Die Mitarbeiter des Staatsapparates sind nicht nur idiotische Bürokraten. Die wollten teilweise schon immer wie wir, konnten aber nicht. Der Plan kam von oben per Gesetz. Andererseits herrschte in den Behörden Unkenntnis. Die sind im ökologischen Denken nicht geschult. Sie wußten nicht, wie wichtig so ein Kleingewässer ist.

Woher kommt denn diese Inkompetenz des Staatsapparates?

Bis jetzt wurden die Leute im Staatsapparat nach Parteizeichen ausgewählt. Hätte ich vor 10 Jahren hauptamtlicher Umweltschützer hätte werden wollen, hätte ich in die SED oder eine Blockpartei, vielleicht die Bauernpartei, gemußt. Umweltschutz, das hört sich gut an. Aber das Ressort Umweltschutz gehörte bisher zum Landwirtschaftsministerium. Das bekam immer die Bauernpartei.

Können Sie uns schildern, welche gravierenden Umweltprobleme Rostock belasten?

Wenn die nächste Urlauberflut wieder am rollen ist, macht die alles kaputt. Inzwischen hat die Nationale Volksarmee ihre Manövergebiete aufgelöst. Die Wälder waren unberührt, jetzt sind sie offen. Mir geht es zur Zeit darum, daß die ehemaligen Manövergebiete Naturschutzgebiete werden. Das Hauptproblem ist Rostocks Kläranlage. Entgegen aller Beteuerungen hat sie sich als Stinkbombe erwiesen. Die Trinkwasserversorgung überhaupt und die Braunkohleheizung sind die Hauptlast. Der Urlauberverkehr zerstört die Küstenwälder und ist ebenso wie der Staßenverkehr ein großes Problem.

Wie läßt sich das lösen?

Wir als Ökogruppe in Warnemünde haben schon seit drei Jahren ein Konzept. Dinge, die „drüben“ schon normal sind: Verkehrsberuhigung und Innenstädte absperren. Das Düngemittelwerk produziert Stickstoffdünger und die gehen in den Pfälzer Bach ab.

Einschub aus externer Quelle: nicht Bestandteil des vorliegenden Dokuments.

Lemma sum_u32_range n : forall b acc c, in_u64 acc -> sum_u32 n b acc = Some c -> in_u64 c.
Proof.
  induction n as [|n IH]; intros b acc c Ha H; [by injection H as <-|].
  destruct b as [|b0 [|b1 [|b2 [|b3 b]]]]; try done. eapply IH; [|exact H]. apply u64_range.
Qed.

(** It looks at the first [4 n] bytes only. *)
Lemma sum_u32_prefix n : forall b b' acc,
  (4 * n <= length b)%nat -> sum_u32 n (b ++ b') acc = sum_u32 n b acc.
Proof.
  induction n as [|n IH]; intros b b' acc Hb; [done|].
  destruct b as [|b0 [|b1 [|b2 [|b3 b]]]]; simpl in Hb; try lia. simpl. apply IH. lia.
Qed.

Definition area_sum (b : bytes) : Z := default 0 (_calc_key_checksum b EMMC_KEYAREA_SIZE).

Lemma calc_area b : EMMC_KEYAREA_SIZE <= zlen b -> _calc_key_checksum b EMMC_KEYAREA_SIZE = Some (area_sum b).
Proof.
  intros H. unfold area_sum, _calc_key_checksum, EMMC_KEYAREA_SIZE in *.
  change (Z.shiftr (256 * 1024) 2) with 65536.
  destruct (sum_u32_total (Z.to_nat 65536) b 0) as [c Hc]; [lia|]. by rewrite Hc.
Qed.

Lemma area_sum_range b : in_u64 (area_sum b).
Proof.
  unfold area_sum, _calc_key_checksum. destruct (sum_u32 _ b 0) as [c|] eqn:E; [|done].
  eapply sum_u32_range; [|exact E]. done.
Qed.

Lemma area_sum_take b : EMMC_KEYAREA_SIZE <= zlen b -> area_sum (take (Z.to_nat EMMC_KEYAREA_SIZE) b) = area_sum b.
Proof.
  intros H. unfold area_sum, _calc_key_checksum. f_equal.
  rewrite <- (take_drop (Z.to_nat EMMC_KEYAREA_SIZE) b) at 2. symmetry. apply sum_u32_prefix.
  rewrite length_take. unfold EMMC_KEYAREA_SIZE in *. change (Z.shiftr (256 * 1024) 2) with 65536. lia.
Qed.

Der kommunale Müll in Rostock ist ein großes Problem. Wir haben kaum Deponien und die sind vorsintflutlich. Wir haben keine Sondermüllerfassung für die Haushalte. Es geht alles af die Kippen. Dabei ist es bei uns so, daß 80% der Stoffe in der Mülltonne verwertbar wären. Das ist ja der Wahnsinn. Die Müllentsorgung hat nicht genug Fahrzeuge, es fehlt an Dieseltreibstoffen, um regelmäßig zu entsorgen. Das ist die Misere in der DDR, daß wir auf technisch veraltetem Material sitzen.